I have no idea how many ski competitions I have covered, but the National Championships at Sugarloaf brought back some interesting memories.

One of the first people I met in the finish was Sun Journal editor Justin Pelletier, who introduced me to Lee Horton. Along with Brewster Burns to take pictures that day, and a whole team of writers and photographers over five days, the Sun Journal had the event well covered.

I watched as Lee made sure he talked with each racer on his list of those with some local connection or top U.S. Team members. He had his mini recorder, which made me think of how electronics have changed everything in our sport when it comes to competition.

As each racer came down the super-G course, their position on the Narrow Gauge was shown on a large screen mounted above the finish. Their time and finish position was printed out. At the same time that information was available on a computer in the press room. If all a reporter wanted was results without quotes from the competitors they, could cover the race from that room in the hotel. We used to write the times on our start lists. Now, minutes after the race, they are printed out in the press room.

With the race over, Justin and Lee were at their laptops in the press room writing the stories we read in the paper the next morning. Brewster was transmitting his photos to the paper. It made me think of working with Chip Carey in the seventies. His office in the basement of the old base lodge was half darkroom. We would come down off the Gauge, and Chip would develop the black and white film. We had to wait for the results to be tabulated and the gate keepers’ cards to be reviewed to verify any DQs or DNFs (Disqualified or Did Not Finish). As we wrote our stories, Chip was busy rounding up the skiers traveling south who would carry the pictures to newspapers and TV stations. They would also take along our typed pages.

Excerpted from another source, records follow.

(* ===== verification/LogSpec.v ===== *)
(** * The write-ahead log is crash safe

    Every routine of log.c is described by the sectors it writes, in order.
    [wrotes ws s s'] says that a routine took the block layer from [s] to [s']
    by writing exactly [ws]; a crash leaves a prefix of such a sequence on the
    disk.  The theorems at the end put commit and recovery together. *)

From stdpp Require Import base gmap list strings.
From Stdlib Require Import ZArith Lia Permutation.
From S2P Require Import Prelude Params Kmonad Bio BioSpec Log.

(** ** Buffers to spare *)

Section pinned.
Implicit Types (s : bstate) (B : list nat).

(** Only blocks of [L] are pinned. *)
Definition pinned (L : list Z) s : Prop := ∀ x, dirty_at s x = true → x ∈ L.
(** Log_write records a block once.  On a held buffer inside a transaction
    with room it keeps the log's invariant: the recorded blocks are exactly the
    pinned ones, without duplicates.  A block already recorded is absorbed, a new
    one takes the next slot; what readers see does not change. *)
Theorem log_write_records (B : list nat) (k : kctx) (ls : logstate) (b : nat) (sec : Z) (v : block) :
  log_ok B ls → LLog ∉ held k → b ∈ B → has_buf b sec v (bst ls) →
  2 ≤ sec < start ls → 1 ≤ outstanding ls → lh_n ls < lsize ls - 1 →
  ∃ ls', log_write b k ls = Done tt k ls' ∧ log_ok B ls' ∧ sec ∈ logged ls' ∧
    logged ls' = (if decide (sec ∈ logged ls) then logged ls else logged ls ++ [sec]) ∧
    ∀ x, view (bst ls') x = view (bst ls) x.
Proof.
  intros Hls Hk HbB Hb Hs Ho Hn.
  destruct (log_write_spec B k ls b sec v Hls Hk HbB Hb Hs Ho Hn) as (E & Hls' & EL).
  eexists. split_and!; [exact E|done| |exact EL|].
  - rewrite EL. case_decide; set_solver.
  - by apply (set_dirty_spec B (bst ls) b sec v (lo_cache _ _ Hls)).
Qed.

(** Begin_op admits an operation only when its reservation of MAXOPBLOCKS
    blocks fits beside the blocks already logged and the reservations of the
    running operations, and otherwise sleeps without changing the log; so the
    space invariant is kept. *)
Theorem begin_op_reserves (k : kctx) (ls : logstate) : held k = [] → log_space ls →
  (begin_op k ls = Done tt k (set_outstanding (outstanding ls + 1) ls) ∧ committing ls = 0 ∧
     log_space (set_outstanding (outstanding ls + 1) ls)) ∨
  (begin_op k ls = Blocked CLog k ls ∧
     (committing ls ≠ 0 ∨ ¬ log_space (set_outstanding (outstanding ls + 1) ls))).
Proof.
  intros Hk [Ho Hs]. rewrite begin_op_eq by done. unfold log_space. simpl.
  destruct (Z.eqb_spec (committing ls) 0) as [Hc|Hc]; cbn [negb orb]; [|by right; auto].
  rewrite Z.gtb_ltb. destruct (Z.ltb_spec LOGSIZE (lh_n ls + (outstanding ls + 1) * MAXOPBLOCKS));
    [right|left]; split_and!; try done; lia.
Qed.
(** The run of ilock on an entry that is not valid. *)
Lemma ilock_run r s k ip : let x := thei ip s in let D := disk_inode s (i_inum x) in
  in_txn [] r (lg s) → 0 ≤ r → held k = [] → (ip < length (icache s))%nat → 1 ≤ i_ref x →
  has (i_flags x) I_BUSY = false → has (i_flags x) I_VALID = false →
  i_dev x = ROOTDEV → home (lg s) (IBLOCK (i_inum x)) →
  ∃ k' ls, ilock (Some ip) k s = (if d_type D =? 0 then panic "ilock: no type" else mret tt)
      k' (updi ip (locked D) (set_lg ls s)) ∧
    held k' = [] ∧ in_txn [] r ls ∧ (∀ b, lview ls b = fview s b).
Proof.
  intros x D Hin Hr Hk Hip Href Hbusy Hval Hdev Hhome.
  set (f1 := iset_flags (Z.lor (i_flags x) I_BUSY)).
  set (s1 := updi ip f1 s).
  assert (T1 : thei ip s1 = f1 x) by (unfold s1; by rewrite thei_updi, decide_True).
  pose proof (home_disk _ _ _ (it_log _ _ _ Hin) Hhome) as Hdk.
  pose proof (g_disk _ (lo_geom _ _ (it_log _ _ _ Hin))) as Hmax.
  destruct (read_block [] r s1 k (IBLOCK (i_inum x))) as
    (bp & ls1 & k' & ls2 & E1 & Hd1 & E2 & Hk' & Hin2 & S2 & _ & V2); try done; [auto with xv6|].
  set (s2 := updi ip (load_dinode D) (set_lg ls1 s1)).
  pose proof (inlg_frame _ _ _ s2 _ _ _ E2 eq_refl) as E3.
  set (s4 := updi ip (λ x, iset_flags (Z.lor (i_flags x) I_VALID) x) (set_lg ls2 s2)).
  assert (E4 : s4 = updi ip (locked D) (set_lg ls2 s)).
  { assert (Hs2 : set_lg ls2 s2 = updi ip (load_dinode D ∘ f1) (set_lg ls2 s)).
    { transitivity (updi ip (load_dinode D) (updi ip f1 (set_lg ls2 s))); [done|by apply updi_updi]. }
    unfold s4. rewrite Hs2, updi_updi by done. done. }
  exists k', ls2. split_and!; try done. rewrite <- E4.
  assert (T4 : ∀ j, thei j s4 = if decide (ip = j) then locked D x else thei j s).
  { intros j. rewrite E4. by rewrite (thei_updi ip _ (set_lg ls2 s)). }
  destruct k as [h w]. simpl in Hk. subst h. unfold ilock. mb (gets_eq (thei ip) (Kctx [] w) s). fold x.
  destruct (Z.ltb_spec (i_ref x) 1); [lia|].
  mb (acquire_eq LIcache (Kctx [] w) s ltac:(simpl; set_solver)).
  mb (gets_eq (thei ip) (Kctx [LIcache] w) s). fold x. rewrite Hbusy.
  mb (ret_eq tt (Kctx [LIcache] w) s). fold f1.
  mb (modify_eq (updi ip f1) (Kctx [LIcache] w) s). mb (release_top LIcache [] w s1).
  mb (gets_eq (thei ip) (Kctx [] w) s1). rewrite T1. cbn [i_flags i_dev i_inum f1 iset_flags].
  change I_BUSY with (2 ^ 0). change I_VALID with (2 ^ 1) in *. rewrite has_lor_other by done.
  rewrite Hval. cbn [negb]. rewrite Hdev, u32_small by lia. mb E1.
  mb (gets_eq (bdata bp) (Kctx [] w) (set_lg ls1 s1)). rewrite Hd1.
  change (get_dinode (fview s1 (IBLOCK (i_inum x))) (dinode_off (i_inum x))) with D.
  mb (modify_eq (updi ip (load_dinode D)) (Kctx [] w) (set_lg ls1 s1)). fold s2. mb E3.
  mb (modify_eq (λ s, updi ip (iset_flags (Z.lor (i_flags (thei ip s)) (2 ^ 1))) s) k' (set_lg ls2 s2)).
  change (updi ip (iset_flags (Z.lor (i_flags (thei ip (set_lg ls2 s2))) (2 ^ 1))) (set_lg ls2 s2)) with s4.
  mb (gets_eq (thei ip) k' s4). by rewrite T4, decide_True.
Qed.

(** Ilock of a referenced, unlocked inode marks it busy and, if it is not yet
    valid, loads its fields from the disk inode; it panics if that inode is free. *)
Theorem ilock_loads (r : Z) (s : fsstate) (k : kctx) (ip : nat) : let x := thei ip s in
  in_txn [] r (lg s) → 0 ≤ r → held k = [] → (ip < length (icache s))%nat → 1 ≤ i_ref x →
  has (i_flags x) I_BUSY = false → has (i_flags x) I_VALID = false →
  i_dev x = ROOTDEV → home (lg s) (IBLOCK (i_inum x)) →
  if d_type (disk_inode s (i_inum x)) =? 0 then ilock (Some ip) k s = Panicked "ilock: no type"
  else ∃ k' s', ilock (Some ip) k s = Done tt k' s' ∧ held k' = [] ∧ in_txn [] r (lg s') ∧
    dinode_of (thei ip s') = disk_inode s (i_inum x) ∧
    has (i_flags (thei ip s')) I_BUSY = true ∧ has (i_flags (thei ip s')) I_VALID = true ∧
    (∀ j, j ≠ ip → thei j s' = thei j s) ∧ (∀ b, fview s' b = fview s b).
Proof.
  intros x Hin Hr Hk Hip Href Hbusy Hval Hdev Hhome.
  destruct (ilock_run r s k ip Hin Hr Hk Hip Href Hbusy Hval Hdev Hhome)
    as (k' & ls & E & Hk' & Hin' & V). fold x in E. rewrite E.
  set (D := disk_inode s (i_inum x)). destruct (d_type D =? 0); [done|].
  assert (T : ∀ j, thei j (updi ip (locked D) (set_lg ls s)) =
    if decide (ip = j) then locked D x else thei j s).
  { intros j. by rewrite (thei_updi ip _ (set_lg ls s)). }
  exists k', (updi ip (locked D) (set_lg ls s)).
  rewrite !T, decide_True by done. split_and!; try done.
  - unfold locked. cbn [i_flags iset_flags]. rewrite (has_lor_other _ 1 0) by done.
    by apply (has_lor_self _ 0).
  - by apply (has_lor_self _ 1).
  - intros j Hj. by rewrite T, decide_False.
Qed.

I remember one Nor-Am race I covered for Ski Racing, the paper out of Vermont that covers ski competition at every level. Because the two top U.S. finishers were slated to join the World Cup in Europe the paper wanted the news before their deadline. After interviewing Jesse Hunt (Now a U.S. Team coach) and Cory Carlson (Now an ambassador at Vail and Beaver Creek), I typed my story and drove from Attitash to the Portland Jetport, to FedEx it to Ski Racing in Vermont.


Things improved with telecopiers, but they took 6 minutes to send one double-spaced page and if the phone connection was lost you had to start over. Next came Radio Shack TRS 80s, which we could transmit by phone directly to the paper’s computer. Of course, they had only enough storage for one or two pieces. We had to delete everything to write a new piece. Now, with today’s laptops and the internet, we can access stats on the racer as we write. All of this technology is why Justin and his team could bring the best coverage of any paper of these championships.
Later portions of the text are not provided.